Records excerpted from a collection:
---
(* ===== verification/Walks.v ===== *)
(** * Walking a history while transfers are made

    [History] walks the pages of an idle database.  Here a client follows the
    cursors while other requests run: a workload of service requests and
    walks.  A walk sees each page at another moment, so what it promises is
    relative to the tables at its start. *)

From S2P Require Import Prelude GoRuntime Domain Database Repository Service Spec Machine Rely.
From S2P Require Import RepositoryCorrect ServiceCorrect Workload Concurrency Scenario Sequential History.
#[local] Open Scope go_scope.

(** ** The history of a growing database *)

Lemma history_grows C C' w b tr :
  grows C C' -> tr ∈ history_rows C w b -> tr ∈ history_rows C' w b.
Proof.
  intros Hg (Hw & u & r & Hr & ->)%elem_of_history. apply elem_of_history.
  split; [done|]. exists u, r. split; [|done]. eapply lookup_weaken; [done|apply Hg].
Qed.

Lemma history_narrow C w b tr : tr ∈ history_rows C w b -> tr ∈ history_rows C w None.
Proof. intros ([Hw _] & Hr)%elem_of_history. by apply elem_of_history. Qed.

Lemma distinct_narrow C C' w b :
  db_inv C -> grows C C' -> distinct_times (history_rows C' w None) ->
  distinct_times (history_rows C w b).
Proof.
  intros Hi Hg. unfold distinct_times.
  assert (history_rows C w b ⊆+ history_rows C' w None) as Hsub.
  { apply NoDup_submseteq; [by apply history_NoDup|]. intros tr Htr.
    by eapply history_grows, history_narrow. }
  apply submseteq_Permutation in Hsub as [rest ->]. rewrite fmap_app.
  by intros [? _]%NoDup_app.
Qed.

(** ** A client that follows the cursors

    It reads a page and at most [more] after it; the answer is the rows read and
    the cursor to go on from, if any. *)
Fixpoint follow (more : nat) (wallet : string) (limit : Z) (before : option Time)
  : svc (result (list Transfer * option Time)) :=
  page ←? ListTransfersByWallet transferSvc wallet limit before;
  match more, page with
  | S more', (rows, Some cursor) =>
      rest ←? follow more' wallet limit (Some cursor);
      Ret (Ok (rows ++ fst rest, snd rest))
  | _, _ => Ret (Ok page)
  end.

(** What the walk has passed by the time its cursor is [next]. *)
Definition passed (next : option Time) (tr : Transfer) : Prop :=
  match next with None => True | Some c => c <= Transfer_CreatedAt tr end.

Section follow.
Variables (C0 : tables) (w : string).

(** The rows read between [before] and [next], at a moment when [C] is
    committed. *)
Record read_rows (before next : option Time) (rows : list Transfer) (C : tables) : Prop := {
  read_sorted : StronglySorted history_order rows;
  read_once : NoDup rows;
  read_between : Forall (fun tr => before_of before tr /\ passed next tr) rows;
  read_committed : Forall (fun tr => shows_transfer C tr /\
    (Transfer_FromWalletID tr = w \/ Transfer_ToWalletID tr = w)) rows;
  read_back : forall b c, before = Some b -> next = Some c -> c <= b;
  read_all : distinct_times (history_rows C w None) ->
    forall tr, tr ∈ history_rows C0 w before -> passed next tr -> tr ∈ rows
}.

Lemma read_grows before next rows C C' :
  db_inv C -> grows C C' -> read_rows before next rows C -> read_rows before next rows C'.
Proof.
  intros Hi Hg [Hs Hn Hb Hc Hk Ha]. split; [done..| |done|].
  - eapply Forall_impl; [done|]. intros tr [? ?]. split; [by eapply shows_transfer_grows|done].
  - intros Hd. apply Ha. by eapply distinct_narrow.
Qed.

(** One page. *)
Lemma read_page limit before C rows :
  db_inv C -> grows C0 C ->
  rows = take (page_size limit) (history_rows C w before) ->
  read_rows before (next_cursor rows (clamp_limit limit)) rows C.
Proof.
  intros Hi Hg ->. pose proof (clamp_range limit) as Hl.
  set (h := history_rows C w before).
  assert (StronglySorted history_order h) as Hs by apply history_sorted.
  assert (forall tr, tr ∈ take (page_size limit) h -> tr ∈ h) as Hin.
  { intros tr Htr. apply elem_of_take in Htr as (n & Hn & _). by eapply list_elem_of_lookup_2. }
  assert (Forall (fun tr => passed (next_cursor (take (page_size limit) h) (clamp_limit limit)) tr)
    (take (page_size limit) h) /\ (distinct_times h -> forall tr, tr ∈ h ->
    passed (next_cursor (take (page_size limit) h) (clamp_limit limit)) tr ->
    tr ∈ take (page_size limit) h)) as [Hp Hc].
  { rewrite next_cursor_page. case_decide as Hfull; [rewrite take_ge by lia; split; auto; by apply Forall_true|].
    assert (page_size limit = Datatypes.S (page_size limit - 1)) as Hsz by (unfold page_size; lia).
    destruct (h !! (page_size limit - 1)%nat) as [x|] eqn:Hx;
      [|apply lookup_ge_None in Hx; lia]. simpl. split.
    - rewrite Hsz. by apply take_newer.
    - intros Hd tr Htr Hge. rewrite <- (take_drop (page_size limit) h) in Htr.
      apply elem_of_app in Htr as [?|Htr]; [done|]. rewrite Hsz in Htr.
      rewrite <- (filter_after_page _ _ _ Hs Hd Hx) in Htr.
      apply list_elem_of_filter in Htr as [? _]. lia. }
  split.
  - apply (StronglySorted_app_1_l _ _ (drop (page_size limit) h)). by rewrite take_drop.
  - eapply sublist_NoDup; [by apply history_NoDup|apply sublist_take].
  - rewrite Forall_forall in Hp |- *. intros tr Htr. split; [|auto].
    apply Hin, elem_of_history in Htr as [[_ Hb] _]. by destruct before.
  - apply Forall_forall. intros tr Htr. by eapply shows_history, Hin.
  - intros b c -> Hc'. unfold next_cursor in Hc'. case_decide; [|done].
    apply fmap_Some in Hc' as (x & Hx & ->). apply last_Some_elem_of, Hin in Hx.
    apply elem_of_history in Hx as [[_ Hx] _]. lia.
  - intros Hd tr Htr. apply Hc; [by eapply distinct_narrow|]. by eapply history_grows.
Qed.

(** The pages after the first. *)
Lemma read_append before c next rows rest C :
  read_rows before (Some c) rows C -> read_rows (Some c) next rest C ->
  read_rows before next (rows ++ rest) C.
Proof.
  intros [Hs1 Hn1 Hb1 Hc1 Hk1 Ha1] [Hs2 Hn2 Hb2 Hc2 Hk2 Ha2].
  rewrite Forall_forall in Hb1, Hb2. simpl in *.
  assert (forall x y, x ∈ rows -> y ∈ rest -> Transfer_CreatedAt y < Transfer_CreatedAt x) as Hlt.
  { intros x y Hx Hy. destruct (Hb1 x Hx), (Hb2 y Hy). lia. }
  split.
  - apply StronglySorted_app_2; try done. intros x y Hx Hy. left. auto.
  - apply NoDup_app. split_and!; [done| |done]. intros x Hx Hx'.
    specialize (Hlt x x Hx Hx'). lia.
  - apply Forall_forall. intros tr [Htr|Htr]%elem_of_app.
    + destruct (Hb1 tr Htr). split; [done|]. destruct next as [c'|]; [|done].
      specialize (Hk2 c c' eq_refl eq_refl). simpl. lia.
    + destruct (Hb2 tr Htr). split; [|done]. destruct before as [b|]; [|done].
      specialize (Hk1 b c eq_refl eq_refl). simpl. lia.
  - by apply Forall_app.
  - intros b c' Hb ->. specialize (Hk1 b c Hb eq_refl). specialize (Hk2 c c' eq_refl eq_refl). lia.
  - intros Hd tr Htr Hp. apply elem_of_app.
    destruct (decide (c <= Transfer_CreatedAt tr)); [left; auto|right]. apply Ha2; [done| |done].
    apply elem_of_history in Htr as [[Hw _] Hr]. apply elem_of_history.
    split; [|done]. split; [done|]. simpl. lia.
Qed.

(** *** Among other requests *)

Definition followed (before : option Time) (r : result (list Transfer * option Time)) (C : tables)
    (T : option txn) : Prop :=
  T = None /\
  match r with Ok (rows, next) => read_rows before next rows C | Err _ => True end.

Lemma followed_ret before rows next C :
  db_inv C -> read_rows before next rows C -> wp (Ret (Ok (rows, next))) C None (followed before).
Proof.
  intros Hi H. apply wp_ret. intros C' HR. split; [done|]. eapply read_grows; [done|apply HR|done].
Qed.

Lemma wp_page {B} (f : _ -> svc (result B)) limit before C Q :
  grows C0 C -> (forall e C', wp (Ret (Err e)) C' None Q) ->
  (forall rows C', rely ∅ C C' -> read_rows before (next_cursor rows (clamp_limit limit)) rows C' ->
     wp (f (rows, next_cursor rows (clamp_limit limit))) C' None Q) ->
  wp (try_bind f (ListTransfersByWallet transferSvc w limit before)) C None Q.
Proof.
  intros Hg Herr H. pose proof (clamp_range limit) as Hl. unfold ListTransfersByWallet.
  case_decide; [apply Herr|]. apply wp_db_query; [done| |by intros [] C'; apply Herr|].
  - intros now seq t. simpl. unfold sql_check. by case_bool_decide.
  - intros C1 now seq HR1. simpl. unfold sql_check. rewrite bool_decide_eq_true_2 by lia. simpl.
    apply H; [done|]. apply read_page; [apply HR1| |done]. etrans; [done|apply HR1].
Qed.

Lemma wp_follow more limit before C :
  grows C0 C -> wp (follow more w limit before) C None (followed before).
Proof.
  revert before C. induction more as [|more IH]; intros before C Hg; cbn [follow];
    (apply wp_page; [done|intros e C'; by apply wp_ret|]; intros rows C1 HR1 Hrows).
  - apply followed_ret; [apply HR1|done].
  - destruct (next_cursor rows (clamp_limit limit)) as [c|]; [|apply followed_ret; [apply HR1|done]].
    apply wp_try_bind. eapply wp_mono; [|apply wp_settled, wp_grows, IH; etrans; [done|apply HR1]].
    intros [[rest next]|e] C2 T (Hi2 & Hg2 & -> & Hrest); [|done].
    apply followed_ret; [done|]. eapply read_append; [|done]. eapply read_grows; [|done..]. apply HR1.
Qed.
End follow.

(** ** Walks and requests at once *)

Inductive visit : Type :=
| Request (a : api)
| Walk (more : nat) (wallet : string) (limit : Z).

Inductive visited : Type :=
| Replied (r : reply)
| Walked (r : result (list Transfer * option Time)).

Definition visit_prog (v : visit) : svc visited :=
  match v with
  | Request a => r ← serve a; Ret (Replied r)
  | Walk more w limit => r ← follow more w limit None; Ret (Walked r)
  end.

(** A walk starts on tables that [C0] has grown to. *)
Definition visit_ok (C0 : tables) (v : visit) (C : tables) : Prop :=
  match v with Request a => api_ok a | Walk _ _ _ => grows C0 C end.

Definition visit_post (C0 : tables) (v : visit) (r : visited) (C : tables) (T : option txn) : Prop :=
  T = None /\
  match v, r with
  | Request a, Replied r => reply_post a r C None
  | Walk _ w _, Walked r => followed C0 w None r C None
  | _, _ => False
  end.

Lemma wp_visit C0 v C : visit_ok C0 v C -> wp (visit_prog v) C None (visit_post C0 v).
Proof.
  intros Hv. destruct v as [a|more w limit]; apply wp_bind.
  - eapply wp_mono; [|apply wp_close, wp_serve, Hv]. intros r C1 T H. apply wp_ret.
    intros C2 HR. pose proof (H C2 HR) as Hr. assert (T = None) as -> by apply Hr. done.
  - eapply wp_mono; [|apply wp_close, wp_follow, Hv]. intros r C1 T H. apply wp_ret.
    intros C2 HR. pose proof (H C2 HR) as Hr. assert (T = None) as -> by apply Hr. done.
Qed.

Definition walk_workload (C0 : tables) : Workload visit visited := {|
  wl_prog := visit_prog;
  wl_ok := visit_ok C0;
  wl_post := visit_post C0;
  wl_spec := wp_visit C0;
  wl_closed v r C T H := proj1 H
|}.

(** C32: walks among other requests.  A client that follows the cursors of a
    wallet's history while any other requests run, with any faults, gets
    committed transfers of the wallet only, each once, newest first.  When no
    two transfers of the wallet share a creation time it gets every transfer
    committed when it started, down to the cursor it stopped at, and all of
    them once there is no cursor left, whatever was created meanwhile. *)
Theorem walk_among_requests pool t seq vs c i more w limit rows next :
  db_inv t -> Forall (fun v => visit_ok t v t) vs ->
  reachable (WL := walk_workload t) pool t seq vs c -> vs !! i = Some (Walk more w limit) ->
  answered c i (Walked (Ok (rows, next))) ->
  StronglySorted history_order rows /\ NoDup rows /\
  Forall (fun tr => shows_transfer (committed c) tr /\
    (Transfer_FromWalletID tr = w \/ Transfer_ToWalletID tr = w)) rows /\
  (distinct_times (history_rows (committed c) w None) ->
   forall tr, tr ∈ history_rows t w None -> passed next tr -> tr ∈ rows).
Proof.
  intros Hi Hv Hc Hw Ha.
  pose proof (reachable_conf_ok (WL := walk_workload t) _ _ _ _ _ Hi Hv Hc) as Hok.
  destruct (answered_post _ _ _ _ Hok Ha) as (v & Hv' & [_ Hp] & _). simplify_eq.
  destruct Hp as [_ []]. auto.
Qed.

(** Alice's history is read page by page while she pays again: the new transfer
    is newer than the cursor and not on the walk; the old one is. *)
Definition walk_visits : list visit :=
  [Walk 5 alice 1; Request (CreateTransfer (pay "k2" 5))].
Definition walk_schedule : list (nat * choice) := moves 0 200 1 ++ moves 1 210 19 ++ moves 0 300 1.
Definition walk_end : config visited :=
  let c := start (WL := walk_workload (sh_db paid_shared)) (sh_db paid_shared) 3 walk_visits in
  default c (run_schedule 1 walk_schedule c).

Lemma walk_end_reachable :
  reachable (WL := walk_workload (sh_db paid_shared)) 1 (sh_db paid_shared) 3 walk_visits walk_end.
Proof. apply reachable_schedule. exists walk_schedule. by vm_compute. Qed.

Lemma walk_end_answer : answered walk_end 0 (Walked (Ok ([race_transfer], None))).
Proof. exists None. by vm_compute. Qed.

Lemma walk_visits_ok t : Forall (fun v => visit_ok t v t) walk_visits.
Proof. repeat apply Forall_cons_2; [by unfold visit_ok|done|apply Forall_nil_2]. Qed.

Example walk_end_history :
  Transfer_Amount <$> history_rows (committed walk_end) alice None = [5; 30].
Proof. by vm_compute. Qed.

Lemma walk_among_requests_witness :
  distinct_times (history_rows (committed walk_end) alice None) /\
  history_rows (sh_db paid_shared) alice None = [race_transfer] /\
  (forall tr, tr ∈ history_rows (sh_db paid_shared) alice None -> tr ∈ [race_transfer]).
Proof.
  assert (distinct_times (history_rows (committed walk_end) alice None)) as Hd.
  { apply (bool_decide_unpack _). by vm_compute. }
  split; [exact Hd|]. split; [by vm_compute|].
  intros tr Htr. apply (walk_among_requests 1 (sh_db paid_shared) 3 walk_visits walk_end 0 5 alice 1
    [race_transfer] None paid_ok (walk_visits_ok _) walk_end_reachable eq_refl walk_end_answer);
    [exact Hd|exact Htr|exact I].
Defined.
---
Exercise: The required output is the stretch of entries above from the line containing "assert (forall x" through the line containing "- intros b c'", reproduced exactly.

Exercise response:
  assert (forall x y, x ∈ rows -> y ∈ rest -> Transfer_CreatedAt y < Transfer_CreatedAt x) as Hlt.
  { intros x y Hx Hy. destruct (Hb1 x Hx), (Hb2 y Hy). lia. }
  split.
  - apply StronglySorted_app_2; try done. intros x y Hx Hy. left. auto.
  - apply NoDup_app. split_and!; [done| |done]. intros x Hx Hx'.
    specialize (Hlt x x Hx Hx'). lia.
  - apply Forall_forall. intros tr [Htr|Htr]%elem_of_app.
    + destruct (Hb1 tr Htr). split; [done|]. destruct next as [c'|]; [|done].
      specialize (Hk2 c c' eq_refl eq_refl). simpl. lia.
    + destruct (Hb2 tr Htr). split; [|done]. destruct before as [b|]; [|done].
      specialize (Hk1 b c eq_refl eq_refl). simpl. lia.
  - by apply Forall_app.
  - intros b c' Hb ->. specialize (Hk1 b c Hb eq_refl). specialize (Hk2 c c' eq_refl eq_refl). lia.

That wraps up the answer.